Task item =>
Please repeat the listing exactly, with every line intact.
----------------
Lemma loop_run_stay newOrder st :
  structured None st → resting_positive newOrder st →
  (quantity (mem st newOrder) = 0%N ∨
   ∀ k l, plm_find k (getPriceLevelMap (opposite (side (mem st newOrder))) st) = Some l →
          ¬ crosses (side (mem st newOrder)) (price (mem st newOrder)) k) →
  loop_run newOrder st st [].
Proof.
  intros Hst Hpos Hstop.
  split; [done | done | apply same_static_refl | done | done | | done | apply prefix_nil | done].
  intros k l' Hf. eauto.
Qed.
(** * FIDO-saliency, exp/synthetic/OracleInpainter.py

    A shallow embedding of the oracle inpainter for the mixture-of-blocks
    data set and of its mask generators, with the properties of the
    written specification stated and settled against it.

    Conventions of the embedding.
    - Tensor and array cells are exact rationals ([Q]): float rounding is
      not modelled.  The only place where finite inputs can produce a
      non-finite float is the final division of [infer_label_probs]; its
      result type [fl] carries the IEEE values NaN and the infinities.
    - A tensor is its shape together with its cells in row-major order.
    - Elementwise binary operations are defined for operands of equal
      shape; torch's broadcasting of unequal shapes is not modelled (the
      model raises instead).
    - Python exceptions are values of [exn]; the process-wide random state
      is threaded explicitly through every sampling operation.
    - Code that the file imports from elsewhere (torch and numpy samplers,
      the exponential, [median_pool.MedianPool2d], the constants and
      helpers of [datasets.MixtureOfBlocks]) is the interface [Externals]. *)

From Stdlib Require Import String Ascii.
From Stdlib Require Import List ZArith QArith Qminmax Qfield Lqa.
From Stdlib Require Import Lia Bool Permutation Sorted PeanoNat.
Import ListNotations.

Local Open Scope Q_scope.

Set Implicit Arguments.

(* ================================================================== *)
(** * Exceptions and results *)

Inductive exn : Type :=
| AssertionError (msg : string)
| TypeError (msg : string)
| IndexError (msg : string)
| ValueError (msg : string)
| RuntimeError (msg : string)
| ZeroDivisionError (msg : string).

Definition result (A : Type) : Type := (exn + A)%type.

Definition Ok {A : Type} (a : A) : result A := inr a.
Definition Raise {A : Type} (e : exn) : result A := inl e.

Definition rbind {A B : Type} (r : result A) (k : A -> result B) : result B :=
  match r with
  | inl e => inl e
  | inr a => k a
  end.

Fixpoint rmapM {A B : Type} (f : A -> result B) (l : list A) : result (list B) :=
  match l with
  | [] => Ok []
  | a :: l' =>
      rbind (f a) (fun b => rbind (rmapM f l') (fun bs => Ok (b :: bs)))
  end.

(** Computations that read and advance a random state of type [S]
    and may raise. *)
Definition M (S A : Type) : Type := S -> result (A * S).

Definition ret {S A : Type} (a : A) : M S A := fun g => Ok (a, g).

Definition bind {S A B : Type} (m : M S A) (k : A -> M S B) : M S B :=
  fun g =>
    match m g with
    | inl e => inl e
    | inr (a, g') => k a g'
    end.

Definition lift {S A : Type} (r : result A) : M S A :=
  fun g =>
    match r with
    | inl e => inl e
    | inr a => Ok (a, g)
    end.

(** A sampler that cannot fail, as a computation. *)
Definition draw {S A : Type} (f : S -> A * S) : M S A := fun g => Ok (f g).

Notation "x <- m ;; k" := (bind m (fun x => k))
  (at level 61, m at next level, right associativity).

Fixpoint replicateM {S A : Type} (n : nat) (m : M S A) : M S (list A) :=
  match n with
  | O => ret []
  | S n' => a <- m ;; l <- replicateM n' m ;; ret (a :: l)
  end.

Fixpoint mapM {S A B : Type} (f : A -> M S B) (l : list A) : M S (list B) :=
  match l with
  | [] => ret []
  | a :: l' => b <- f a ;; bs <- mapM f l' ;; ret (b :: bs)
  end.

(* ================================================================== *)
(** * Floats that need not be finite *)

Inductive fl : Type :=
| Fin (q : Q)
| PInf
| NInf
| NaN.

(** IEEE division of two finite values, exact where the quotient is finite. *)
Definition fdiv (a b : Q) : fl :=
  if Qeq_bool b 0 then
    if Qeq_bool a 0 then NaN
    else if Qle_bool 0 a then PInf else NInf
  else Fin (a / b).

Definition fl_eq (a b : fl) : Prop :=
  match a, b with
  | Fin p, Fin q => p == q
  | PInf, PInf | NInf, NInf | NaN, NaN => True
  | _, _ => False
  end.

Definition is_fin (a : fl) : bool :=
  match a with Fin _ => true | _ => false end.

(** A cell that is a number different from zero; NaN and the infinities
    are not zero either. *)
Definition fl_nonzero (a : fl) : bool :=
  match a with
  | Fin q => negb (Qeq_bool q 0)
  | _ => true
  end.

(* ================================================================== *)
(** * Tensors *)

Record tensor (A : Type) : Type := mkTensor {
  shape : list nat;
  data : list A
}.

Definition numel (s : list nat) : nat := fold_right Nat.mul 1%nat s.

Definition wf_tensor {A : Type} (t : tensor A) : Prop :=
  length (data t) = numel (shape t).

Definition shape_eqb (s1 s2 : list nat) : bool :=
  if list_eq_dec Nat.eq_dec s1 s2 then true else false.

Definition tmap {A B : Type} (f : A -> B) (t : tensor A) : tensor B :=
  mkTensor (shape t) (map f (data t)).

Fixpoint zipWith {A B C : Type} (f : A -> B -> C) (l1 : list A) (l2 : list B)
  : list C :=
  match l1, l2 with
  | a :: l1', b :: l2' => f a b :: zipWith f l1' l2'
  | _, _ => []
  end.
----------------
Response =>
Lemma loop_run_stay newOrder st :
  structured None st → resting_positive newOrder st →
  (quantity (mem st newOrder) = 0%N ∨
   ∀ k l, plm_find k (getPriceLevelMap (opposite (side (mem st newOrder))) st) = Some l →
          ¬ crosses (side (mem st newOrder)) (price (mem st newOrder)) k) →
  loop_run newOrder st st [].
Proof.
  intros Hst Hpos Hstop.
  split; [done | done | apply same_static_refl | done | done | | done | apply prefix_nil | done].
  intros k l' Hf. eauto.
Qed.
(** * FIDO-saliency, exp/synthetic/OracleInpainter.py

    A shallow embedding of the oracle inpainter for the mixture-of-blocks
    data set and of its mask generators, with the properties of the
    written specification stated and settled against it.

    Conventions of the embedding.
    - Tensor and array cells are exact rationals ([Q]): float rounding is
      not modelled.  The only place where finite inputs can produce a
      non-finite float is the final division of [infer_label_probs]; its
      result type [fl] carries the IEEE values NaN and the infinities.
    - A tensor is its shape together with its cells in row-major order.
    - Elementwise binary operations are defined for operands of equal
      shape; torch's broadcasting of unequal shapes is not modelled (the
      model raises instead).
    - Python exceptions are values of [exn]; the process-wide random state
      is threaded explicitly through every sampling operation.
    - Code that the file imports from elsewhere (torch and numpy samplers,
      the exponential, [median_pool.MedianPool2d], the constants and
      helpers of [datasets.MixtureOfBlocks]) is the interface [Externals]. *)

From Stdlib Require Import String Ascii.
From Stdlib Require Import List ZArith QArith Qminmax Qfield Lqa.
From Stdlib Require Import Lia Bool Permutation Sorted PeanoNat.
Import ListNotations.

Local Open Scope Q_scope.

Set Implicit Arguments.

(* ================================================================== *)
(** * Exceptions and results *)

Inductive exn : Type :=
| AssertionError (msg : string)
| TypeError (msg : string)
| IndexError (msg : string)
| ValueError (msg : string)
| RuntimeError (msg : string)
| ZeroDivisionError (msg : string).

Definition result (A : Type) : Type := (exn + A)%type.

Definition Ok {A : Type} (a : A) : result A := inr a.
Definition Raise {A : Type} (e : exn) : result A := inl e.

Definition rbind {A B : Type} (r : result A) (k : A -> result B) : result B :=
  match r with
  | inl e => inl e
  | inr a => k a
  end.

Fixpoint rmapM {A B : Type} (f : A -> result B) (l : list A) : result (list B) :=
  match l with
  | [] => Ok []
  | a :: l' =>
      rbind (f a) (fun b => rbind (rmapM f l') (fun bs => Ok (b :: bs)))
  end.

(** Computations that read and advance a random state of type [S]
    and may raise. *)
Definition M (S A : Type) : Type := S -> result (A * S).

Definition ret {S A : Type} (a : A) : M S A := fun g => Ok (a, g).

Definition bind {S A B : Type} (m : M S A) (k : A -> M S B) : M S B :=
  fun g =>
    match m g with
    | inl e => inl e
    | inr (a, g') => k a g'
    end.

Definition lift {S A : Type} (r : result A) : M S A :=
  fun g =>
    match r with
    | inl e => inl e
    | inr a => Ok (a, g)
    end.

(** A sampler that cannot fail, as a computation. *)
Definition draw {S A : Type} (f : S -> A * S) : M S A := fun g => Ok (f g).

Notation "x <- m ;; k" := (bind m (fun x => k))
  (at level 61, m at next level, right associativity).

Fixpoint replicateM {S A : Type} (n : nat) (m : M S A) : M S (list A) :=
  match n with
  | O => ret []
  | S n' => a <- m ;; l <- replicateM n' m ;; ret (a :: l)
  end.

Fixpoint mapM {S A B : Type} (f : A -> M S B) (l : list A) : M S (list B) :=
  match l with
  | [] => ret []
  | a :: l' => b <- f a ;; bs <- mapM f l' ;; ret (b :: bs)
  end.

(* ================================================================== *)
(** * Floats that need not be finite *)

Inductive fl : Type :=
| Fin (q : Q)
| PInf
| NInf
| NaN.

(** IEEE division of two finite values, exact where the quotient is finite. *)
Definition fdiv (a b : Q) : fl :=
  if Qeq_bool b 0 then
    if Qeq_bool a 0 then NaN
    else if Qle_bool 0 a then PInf else NInf
  else Fin (a / b).

Definition fl_eq (a b : fl) : Prop :=
  match a, b with
  | Fin p, Fin q => p == q
  | PInf, PInf | NInf, NInf | NaN, NaN => True
  | _, _ => False
  end.

Definition is_fin (a : fl) : bool :=
  match a with Fin _ => true | _ => false end.

(** A cell that is a number different from zero; NaN and the infinities
    are not zero either. *)
Definition fl_nonzero (a : fl) : bool :=
  match a with
  | Fin q => negb (Qeq_bool q 0)
  | _ => true
  end.

(* ================================================================== *)
(** * Tensors *)

Record tensor (A : Type) : Type := mkTensor {
  shape : list nat;
  data : list A
}.

Definition numel (s : list nat) : nat := fold_right Nat.mul 1%nat s.

Definition wf_tensor {A : Type} (t : tensor A) : Prop :=
  length (data t) = numel (shape t).

Definition shape_eqb (s1 s2 : list nat) : bool :=
  if list_eq_dec Nat.eq_dec s1 s2 then true else false.

Definition tmap {A B : Type} (f : A -> B) (t : tensor A) : tensor B :=
  mkTensor (shape t) (map f (data t)).

Fixpoint zipWith {A B C : Type} (f : A -> B -> C) (l1 : list A) (l2 : list B)
  : list C :=
  match l1, l2 with
  | a :: l1', b :: l2' => f a b :: zipWith f l1' l2'
  | _, _ => []
  end.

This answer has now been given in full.